It seems the National Organization for Marriage believes that if it simply redoubles its race-baiting tactics as if they are not problematic and offensive, then the controversy over its now-known intention to do so will somehow be overlooked. New York state Senator Rev. Rubén Díaz (D) has unsurprisingly volunteered to be the anti-equality group’s latest token to help “drive a wedge between gays and blacks” and “make opposition to gay marriage an identity marker” for young Latinos:
DÍAZ: Brian Brown and NOM have done something, that no one has been able to do before: they have helped Black and Hispanic people throughout the nation to find our voice when everyone else rejected us and excluded us from the debate.
You should know that NOM has not divided us, it has brought us unity; NOM has given a voice to the voiceless on the marriage issue, and shown us respect for our core, and sacred values on marriage—a respect the mainstream media has consistently denied us.
No New York Times editorial, nor anyone else will be able to sow seeds of dissension between us and NOM in this great effort to protect marriage.
The New York Times had condemned NOM for its “poisonous political approach,” an approach Díaz is all too happy to help bring to fruition. His polarizing language suggests that all people of color believe together as one block and attempts to paint NOM as an ally to their communities. But as the Southern Poverty Law Center pointed out, NOM is simply using these groups for its own insidious purposes, and surely the group hopes that Díaz’s comments will provide another opportunity to take false umbrage when his offensive views are called out.
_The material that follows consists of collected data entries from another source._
(** A swap: an error, a miss that says why, or a hit on what was read. *)
Lemma swap_cases from to w : let w' := rest w (committed w) (w_reg w) in
  (∃ e, swap_cell sessionId c from to w = (Err e, w')) ∨
  (swap_cell sessionId c from to w = (Ok false, w') ∧
   (committed w !! sessionId = None ∨ sql_is (cell_of sessionId c (committed w)) from = false)) ∨
  (∃ r, committed w !! sessionId = Some r ∧ sql_is (column r c) from = true ∧
   swap_cell sessionId c from to w =
     (Ok true, rest w (<[sessionId := set_columns [(c, SqlText to)] r]> (committed w)) (w_reg w))).
Proof.
  cbn zeta. unfold swap_cell.
  match goal with |- context [access ?f w] => destruct (access_cases f w) as [(e & ->)|(a & db & E & ->)] end.
  - left. by exists e.
  - right. unfold update_row in E. unfold cell_of. destruct (committed w !! sessionId) as [r|] eqn:Er.
    + destruct (sql_is (column r c) from) eqn:Eg.
      * right. exists r. cbn [null_violation] in E. by injection E as <- <-.
      * left. injection E as <- <-. split; [done|by right].
    + left. injection E as <- <-. split; [done|by left].
Qed.

Lemma cas_loop_spec attempts : ∀ w staged,
  let '(r, w') := cas_loop validator mutate attempts sessionId c staged w in
  match r with
  | Ok (true, Some stage) => ∃ db, meets w db ∧ cas_spec db = (stage, w_db w')
  | Ok (true, None) => False
  | Ok (false, _) => contended attempts w ∧ (attempts ≠ O → meets w (w_db w'))
  | Err _ => meets w (w_db w')
  end.
Proof.
  induction attempts as [|attempts IH]; intros w staged; cbn [cas_loop]; [done|].
  unfold mbind at 1, M_bind at 1.
  destruct (query_cases (cell_of sessionId c) w) as [(e & ->)| ->]; [constructor|].
  change (match cell_of sessionId c (committed w) with SqlText s => s | _ => "[]"%string end)
    with (blob_of (cell_of sessionId c (committed w))).
  set (w1 := rest w (committed w) (w_reg w)).
  destruct (mutate (parseJsonArray (blob_of (cell_of sessionId c (committed w))) validator)) as [[next|] stage] eqn:Em.
  2: { exists (committed w). split; [constructor|]. unfold cas_spec. by rewrite Em. }
  destruct (String.eqb (stableStringify (VArr next)) _) eqn:Eb.
  { exists (committed w). split; [constructor|]. unfold cas_spec. by rewrite Em, Eb. }
  unfold mbind, M_bind.
  destruct (swap_cases (cell_of sessionId c (committed w)) (stableStringify (VArr next)) w1)
    as [(e & ->)|[(-> & Hmiss)|(r & Hr & Hg & ->)]].
  - apply meets_later. constructor.
  - set (w2 := rest w1 (committed w1) (w_reg w1)). specialize (IH w2 (Some stage)).
    destruct (cas_loop validator mutate attempts sessionId c (Some stage) w2) as [[[b st]|e] w'] eqn:El.
    + destruct b, st as [st|]; try done.
      * destruct IH as (db & Hm & Hs). exists db. split; [by do 2 apply meets_later|done].
      * destruct IH as [Hc Hm]. split; [by split|]. intros _. destruct attempts as [|n]; [|by do 2 apply meets_later; apply Hm].
        injection El as <- <-. apply meets_later. constructor.
      * destruct IH as [Hc Hm]. split; [by split|]. intros _. destruct attempts as [|n]; [|by do 2 apply meets_later; apply Hm].
        done.
    + by do 2 apply meets_later.
  - exists (committed w1). split; [apply meets_later; constructor|]. unfold cas_spec.
    assert (cell_of sessionId c (committed w1) = column r c) as -> by (unfold cell_of; by rewrite Hr).
    rewrite (sql_is_blob _ _ Hg), Em, Eb, Hr. done.
Qed.

End swaps.

Section linearize.
Context `{JsonEngine} (harness : string) {S : Type} (validator : value → bool)
  (mutate : list value → option (list value) * S) (sessionId c : string).

(** The world after the first access of a call, which makes the row or looks for it. *)
Definition entered (ensureRow : bool) (w : world) : world :=
  rest w (if ensureRow then ensure_row harness sessionId (committed w) else committed w) (w_reg w).

Lemma sql_is_refl a : num_cell a = None → sql_is a a = true.
Proof. destruct a; cbn; [done|done|]. by rewrite String.eqb_refl. Qed.

(** Without interference the first attempt succeeds. *)
Lemma quiet_loop db reg staged r : db !! sessionId = Some r → num_cell (column r c) = None →
  ∃ stage, (cas_loop validator mutate CAS_RETRY_LIMIT sessionId c staged
    {| w_db := db; w_reg := reg; w_pauses := [] |}).1 = Ok (true, Some stage).
Proof.
  intros Hr Hn. unfold CAS_RETRY_LIMIT. cbn [cas_loop]. unfold mbind at 1, M_bind at 1, query, access, transaction.
  cbn [w_db w_pauses w_reg head from_option id p_commits no_pause foldl p_fault tail].
  destruct (mutate _) as [[next|] stage]; [|by exists stage]. destruct (String.eqb _ _); [by exists stage|].
  unfold mbind at 1, M_bind at 1, swap_cell, access, transaction.
  cbn [w_db w_pauses w_reg head from_option id p_commits no_pause foldl p_fault tail].
  rewrite (update_row_Some _ _ _ _ r) by done. unfold cell_of. rewrite Hr, sql_is_refl by done. cbn [null_violation].
  by exists stage.
Qed.

(** C2: A merge into a list column takes effect at one instant: if it succeeds, there
    is a database its accesses met such that it did exactly what the update does to
    that database in one step, so nothing another process wrote is lost; it fails only
    when each of its five attempts was overtaken by another writer of the column, and
    then, as when a statement throws, it wrote nothing beyond the session's row.
    Without interference it succeeds. *)
Theorem cas_update_linearizes ensureRow w :
  (let '(r, w') := casUpdateJsonArrayColumn harness validator mutate ensureRow sessionId c w in
   match r with
   | Ok (true, Some stage) =>
       ∃ db, meets (entered ensureRow w) db ∧ cas_spec validator mutate sessionId c db = (stage, w_db w')
   | Ok (true, None) => ensureRow = false ∧ committed w !! sessionId = None ∧ w_db w' = committed w
   | Ok (false, _) => contended sessionId c CAS_RETRY_LIMIT (entered ensureRow w) ∧ meets (entered ensureRow w) (w_db w')
   | Err _ => w' = w ∨ w_db w' = committed w ∨ meets (entered ensureRow w) (w_db w')
   end) ∧
  (w_pauses w = [] → c ∈ CAS_JSON_ARRAY_COLUMNS →
   (∀ r, ensure_row harness sessionId (w_db w) !! sessionId = Some r → num_cell (column r c) = None) →
   ∃ stage, (casUpdateJsonArrayColumn harness validator mutate true sessionId c w).1 = Ok (true, Some stage)).
Proof.
  split.
  - unfold casUpdateJsonArrayColumn. destruct (bool_decide (c ∈ _)); cbn [negb]; [|by left].
    assert (∀ w0, (let '(r, w') := cas_loop validator mutate CAS_RETRY_LIMIT sessionId c None w0 in
      match r with
      | Ok (true, Some stage) => ∃ db, meets w0 db ∧ cas_spec validator mutate sessionId c db = (stage, w_db w')
      | Ok (true, None) => False
      | Ok (false, _) => contended sessionId c CAS_RETRY_LIMIT w0 ∧ meets w0 (w_db w')
      | Err _ => meets w0 (w_db w')
      end)) as Hloop.
    { intros w0. pose proof (cas_loop_spec validator mutate sessionId c CAS_RETRY_LIMIT w0 None) as Hs.
      destruct (cas_loop _ _ _ _ _ _ w0) as [[[[|] [stage|]]|e] w']; try exact Hs;
        destruct Hs as [? Hm]; (split; [done|]); by apply Hm. }
    destruct ensureRow; unfold mbind, M_bind.
    + unfold write. match goal with |- context [access ?f w] => destruct (access_cases f w) as [(e & ->)|(a & db & E & ->)] end.
      * right. by left.
      * injection E as <- <-. specialize (Hloop (entered true w)). unfold entered in *.
        destruct (cas_loop _ _ _ _ _ _ _) as [[[[|] [stage|]]|e] w']; try exact Hloop; [done|]. by right; right.
    + destruct (query_cases (fun db => is_some (db !! sessionId)) w) as [(e & ->)| ->]; [right; by left|].
      destruct (committed w !! sessionId) as [r|] eqn:Er; cbn [is_some negb]; [|done].
      specialize (Hloop (entered false w)). unfold entered in *.
      destruct (cas_loop _ _ _ _ _ _ _) as [[[[|] [stage|]]|e] w']; try exact Hloop; [done|]. by right; right.
  - intros Hw Hc Hn. unfold casUpdateJsonArrayColumn. rewrite bool_decide_true by done. cbn [negb].
    destruct (ensure_row_Some harness sessionId (w_db w)) as [r Hr]. unfold mbind, M_bind, write, access, transaction.
    rewrite Hw. cbn [head from_option id p_commits no_pause foldl p_fault tail].
    apply (quiet_loop _ _ None r Hr). by apply Hn.
Qed.

End linearize.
Díaz’s anti-gay antagonism is about as harmful as a state senator’s can be. In the lead-up to the passage of marriage equality in New York last year, he held a rally that featured religious leaders who said gay people are “worthy of death.” He lied about the religious exemptions in the bill to make his case for opposing it, and his own lesbian granddaughter even rebuked his “love” for her. Following the bill’s massage, Díaz declared “Today we start the battle! Today we start the war!” For him to claim his own anti-gay hatred as representative of people of color is affront to the diversity of those communities, including the many people who experience oppression both for their sexual orientation and the color of their skin.
NOM is free to highlight as many black and Latino spokespeople as it would like, but every time it does with such obvious malicious intent, it proves how little it actually cares about any group but itself.